Besides, if this was post Hurricane Ian there would be a decided lack of undisturbed greenery.

MarkW
Reply to  TEWS_Pilot
October 7, 2022 9:09 pm

The panels can produce more energy than 2000 homes can use, during the day.
What percentage of the energy needed by those 2000 homes is being produced by the solar panels at night?

Reply to  MarkW
October 7, 2022 9:22 pm

They claim to have battery backup, but it did not say how much or how long they would last if the panels were not producing.

Reply to  TEWS_Pilot
October 7, 2022 9:40 pm

Maybe those are white trailer-looking things in the parking lot?

Bryan A
Reply to  Gunga Din
October 7, 2022 11:21 pm

There Tesla Mega Batteries

Streetcred
Reply to  TEWS_Pilot
October 7, 2022 10:10 pm

The extent of the battery farm would be substantially more than those blocks drawn in the carpark.

Bryan A
Reply to  TEWS_Pilot
October 7, 2022 11:22 pm

However long 10 Mega Batteries last

Mark Gilbert
Reply to  Bryan A
October 8, 2022 12:46 am

from Tesla
“”Each unit can store over 3 MWh of energy—that’s enough energy to power an average of 3,600 homes for one hour.””

Mark Gilbert
Reply to  Bryan A
October 8, 2022 12:58 am

And I hit google earth, Map as of 1/6/21 and there are 10 installed Megabatteries it looks like (as shown in the above pic), but no other location has the distinctive trailer looking things I can see. So if the housing was say 1/3 occupied (600 or so since started in 2018) I would SWAG it probably 10 hours per trailer if they were ALL fully charged, so 100 hours? I would put money that in reality it is actually half of that so maybe 50 hours? So uh…possible I guess if they got the grid back VERY quickly. However if fully occupied (2000 homes) it would only be maybe 20 hours from fully charged. And working as an Engineer that is not nearly enough capacity to my mind. However your mileage may vary.

Reply to  Mark Gilbert
October 9, 2022 7:42 am

It is near my house. maybe I will go up there and pretend I am interested and gather some info.
One thing is, that area is prone to pretty bad flooding that can last for months when Lake Okeechobee overflows and the Caloosahatchee River is full.
They get a 10-30 mile wide sheet flow from Okeechobee to Charlotte Harbor.
And just north of me is where the 20+ inches of rain area is.
That is just north of me.

BTW…after enlarging it, I think it is an actual photograph.

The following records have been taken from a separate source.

(** Turns the boolean tests of the code into propositions. *)
Ltac bool_cases :=
  repeat match goal with
  | H : _ && _ = true |- _ => apply andb_true_iff in H; destruct H
  | H : _ && _ = false |- _ => apply andb_false_iff in H
  | H : (_ =? _) = true |- _ => apply Z.eqb_eq in H
  | H : (_ =? _) = false |- _ => apply Z.eqb_neq in H
  | H : (_ <=? _) = true |- _ => apply Z.leb_le in H
  | H : (_ <=? _) = false |- _ => apply Z.leb_gt in H
  | H : (_ <? _) = true |- _ => apply Z.ltb_lt in H
  | H : (_ <? _) = false |- _ => apply Z.ltb_ge in H
  end.

(** Splits on the innermost boolean test of the goal. *)
Ltac split_if :=
  match goal with
  | |- context [if ?b then _ else _] =>
      lazymatch b with
      | context [if _ then _ else _] => fail
      | _ => destruct b eqn:?
      end
  end.

(** Lists of a known length, and arithmetic on lengths. *)
Ltac len := unfold zlen in *; repeat rewrite ?length_app, ?length_take, ?length_drop,
  ?length_insert, ?length_replicate in *; simpl length in *; try lia.

(** ** Lemmas shared by the components *)

Lemma u8_byte z : is_byte (u8 z).
Proof. unfold u8, is_byte. apply (Z.mod_pos_bound z (2 ^ 8)). lia. Qed.

Lemma u8_id z : is_byte z -> u8 z = z.
Proof. unfold u8, is_byte. intros. by apply Z.mod_small. Qed.

Lemma u16_id z : 0 <= z < 65536 -> u16 z = z.
Proof. unfold u16. intros. by apply Z.mod_small. Qed.

Lemma u32_id z : 0 <= z < 2 ^ 32 -> u32 z = z.
Proof. unfold u32. intros. by apply Z.mod_small. Qed.

Lemma s32_id z : - 2 ^ 31 <= z < 2 ^ 31 -> s32 z = z.
Proof. unfold s32. intros. rewrite Z.mod_small; lia. Qed.

(** Removes the conversions that do not change a value in range. *)
Ltac no_wrap := repeat match goal with
  | |- context [s32 ?x] => rewrite (s32_id x) by lia
  | |- context [u32 ?x] => rewrite (u32_id x) by lia
  | |- context [u16 ?x] => rewrite (u16_id x) by lia
  end.

Lemma s32_range z : - 2 ^ 31 <= s32 z < 2 ^ 31.
Proof. unfold s32. pose proof (Z.mod_pos_bound (z + 2 ^ 31) (2 ^ 32) ltac:(lia)). lia. Qed.

Lemma zlen_nonneg {A} (l : list A) : 0 <= zlen l.
Proof. unfold zlen. lia. Qed.

Lemma zlen_app {A} (l k : list A) : zlen (l ++ k) = zlen l + zlen k.
Proof. len. Qed.

Lemma zlen_cons {A} (x : A) l : zlen (x :: l) = zlen l + 1.
Proof. len. Qed.

Lemma drop_zlen {A} (l k : list A) : drop (Z.to_nat (zlen l)) (l ++ k) = k.
Proof. unfold zlen. by rewrite Nat2Z.id, drop_app_length. Qed.

Lemma take_zlen {A} (l k : list A) : take (Z.to_nat (zlen l)) (l ++ k) = l.
Proof. unfold zlen. by rewrite Nat2Z.id, take_app_length. Qed.

Lemma take_zlen_all {A} (l : list A) : take (Z.to_nat (zlen l)) l = l.
Proof. unfold zlen. rewrite Nat2Z.id. apply firstn_all. Qed.

Lemma zlen_drop_length {A} (k l : list A) : zlen k <= zlen l -> zlen (drop (length k) l) = zlen l - zlen k.
Proof. intros. unfold zlen in *. rewrite length_drop. lia. Qed.

Lemma zlen_replicate {A} n (x : A) : 0 <= n -> zlen (replicate (Z.to_nat n) x) = n.
Proof. intros. unfold zlen. rewrite length_replicate. lia. Qed.

Lemma load8_app_r b c i : 0 <= i -> load8 (b ++ c) (zlen b + i) = load8 c i.
Proof.
  intros Hi. unfold load8, zlen.
  destruct (_ + i <? 0) eqn:E; bool_cases; [lia|].
  destruct (i <? 0) eqn:E'; bool_cases; [lia|].
  rewrite lookup_app_r by lia. f_equal. lia.
Qed.

Lemma length_splice b off d :
  (off + length d <= length b)%nat -> length (splice b off d) = length b.
Proof. intros. unfold splice. len. Qed.

Lemma splice_lookup b off d i :
  (off + length d <= length b)%nat ->
  splice b off d !! i =
    if decide (off <= i < off + length d)%nat then d !! (i - off)%nat else b !! i.
Proof.
  intros H. unfold splice. case_decide.
  - rewrite lookup_app_r by len. rewrite lookup_app_l by len. f_equal. len.
  - destruct (decide (i < off)%nat).
    + rewrite lookup_app_l by len. apply lookup_take_lt; lia.
    + rewrite !lookup_app_r by len. rewrite lookup_drop. f_equal. len.
Qed.

Lemma memcpy_Some dst doff src soff n :
  0 <= doff -> doff + n <= zlen dst -> 0 <= soff -> soff + n <= zlen src -> 0 <= n ->
  memcpy dst doff src soff n =
    Some (splice dst (Z.to_nat doff) (take (Z.to_nat n) (drop (Z.to_nat soff) src))).
Proof.
  intros. unfold memcpy. destruct (_ && _) eqn:E; [done|].
  repeat (apply andb_false_iff in E as [E|E]); bool_cases; lia.
Qed.

Lemma bytes_app l k : bytes (l ++ k) <-> bytes l /\ bytes k.
Proof. apply Forall_app. Qed.

Lemma bytes_splice b off d : bytes b -> bytes d -> bytes (splice b off d).
Proof.
  intros Hb Hd. unfold splice. rewrite !bytes_app. repeat split; auto.
  - by apply Forall_take.
  - by apply Forall_drop.
Qed.

(** [bytes] is decided by evaluation. *)
Definition bytesb (l : list Z) : bool := forallb (fun z => (0 <=? z) && (z <? 256)) l.

Lemma bytes_true l : bytesb l = true -> bytes l.
Proof.
  induction l as [|c l IH]; [constructor|]. cbn. intros E. apply andb_true_iff in E as [E1 E2].
  bool_cases. constructor; [unfold is_byte; lia|by apply IH].
Qed.

Lemma length_le_split n z : length (le_split n z) = n.
Proof. revert z. induction n; simpl; auto. Qed.

Lemma bytes_le_split n z : bytes (le_split n z).
Proof.
  revert z. induction n as [|n IH]; intros z; simpl; constructor; [|apply IH].
  apply Z.mod_pos_bound. lia.
Qed.

Lemma le_combine_split n z : le_combine (le_split n z) = z mod 256 ^ Z.of_nat n.
Proof.
  revert z. induction n as [|n IH]; intros z; cbn [le_split le_combine].
  - by rewrite Z.mod_1_r.
  - rewrite IH, Nat2Z.inj_succ, Z.pow_succ_r by lia.
    rewrite Z.rem_mul_r; lia.
Qed.

Lemma le_split_combine l : bytes l -> le_split (length l) (le_combine l) = l.
Proof.
  induction 1 as [|b l Hb _ IH]; [done|]. cbn [le_combine length le_split].
  unfold is_byte in Hb.
  rewrite Z.mul_comm, Z.mod_add, Z.mod_small, Z.div_add by lia.
  rewrite Z.div_small by lia. by rewrite Z.add_0_l, IH.
Qed.

Lemma le_combine_bound l : bytes l -> 0 <= le_combine l < 256 ^ zlen l.
Proof.
  induction 1 as [|b l Hb _ IH]; [unfold zlen; simpl; lia|].
  rewrite zlen_cons, Z.add_1_r, Z.pow_succ_r by apply zlen_nonneg.
  cbn [le_combine]. unfold is_byte in Hb. lia.
Qed.

Lemma range_app_mid a b c n :
  n = zlen b -> range (a ++ b ++ c) (zlen a) n = Some b.
Proof.
  intros ->. unfold range. rewrite !zlen_app.
  pose proof (zlen_nonneg a). pose proof (zlen_nonneg b). pose proof (zlen_nonneg c).
  destruct (_ && _) eqn:E.
  - unfold zlen. rewrite !Nat2Z.id, drop_app_length, take_app_length. done.
  - repeat (apply andb_false_iff in E as [E|E]); bool_cases; lia.
Qed.

Lemma load_le_app_mid a b c n :
  n = zlen b -> load_le (a ++ b ++ c) (zlen a) n = Some (le_combine b).
Proof. intros. unfold load_le. by rewrite range_app_mid. Qed.

(** A load inside the first part of a buffer. *)
Lemma load_le_prefix b r off n :
  0 <= off -> 0 <= n -> off + n <= zlen b ->
  load_le (b ++ r) off n = Some (le_combine (take (Z.to_nat n) (drop (Z.to_nat off) b))).
Proof.
  intros Ho Hn Hl. unfold load_le, range. rewrite zlen_app. pose proof (zlen_nonneg r).
  destruct (_ && _) eqn:E;
    [|repeat (apply andb_false_iff in E as [E|E]); bool_cases; lia].
  simpl. do 2 f_equal. unfold zlen in *. rewrite drop_app_le by lia.
  by rewrite take_app_le by (rewrite length_drop; lia).
Qed.

Lemma c_string_app l r : Forall (fun c => c <> 0) l -> c_string (l ++ 0 :: r) = Some l.
Proof.
  induction 1 as [|c l Hc _ IH]; [done|]. cbn [app c_string]. rewrite IH. by destruct (Z.eqb_spec c 0).
Qed.

#[export] Hint Resolve u8_byte zlen_nonneg bytes_le_split : x300.
#[export] Hint Rewrite @zlen_app @zlen_cons : x300.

Who would draw a fake sky like that, and paint shadows all over the panels.
In the distance it looks exactly like what the landscape looks like up there.
That ranch is immense.

Reply to  TEWS_Pilot
October 7, 2022 11:08 pm

The installation was designed for expansion of the community.

saveenergy
Reply to  TEWS_Pilot
October 8, 2022 1:08 am

That’s not a photo … it’s an artist’s impression for a sales document

H.R.
Reply to  saveenergy
October 8, 2022 6:54 am

Just above, I speculated that it was an actual image, but as you say, for promo or for the record.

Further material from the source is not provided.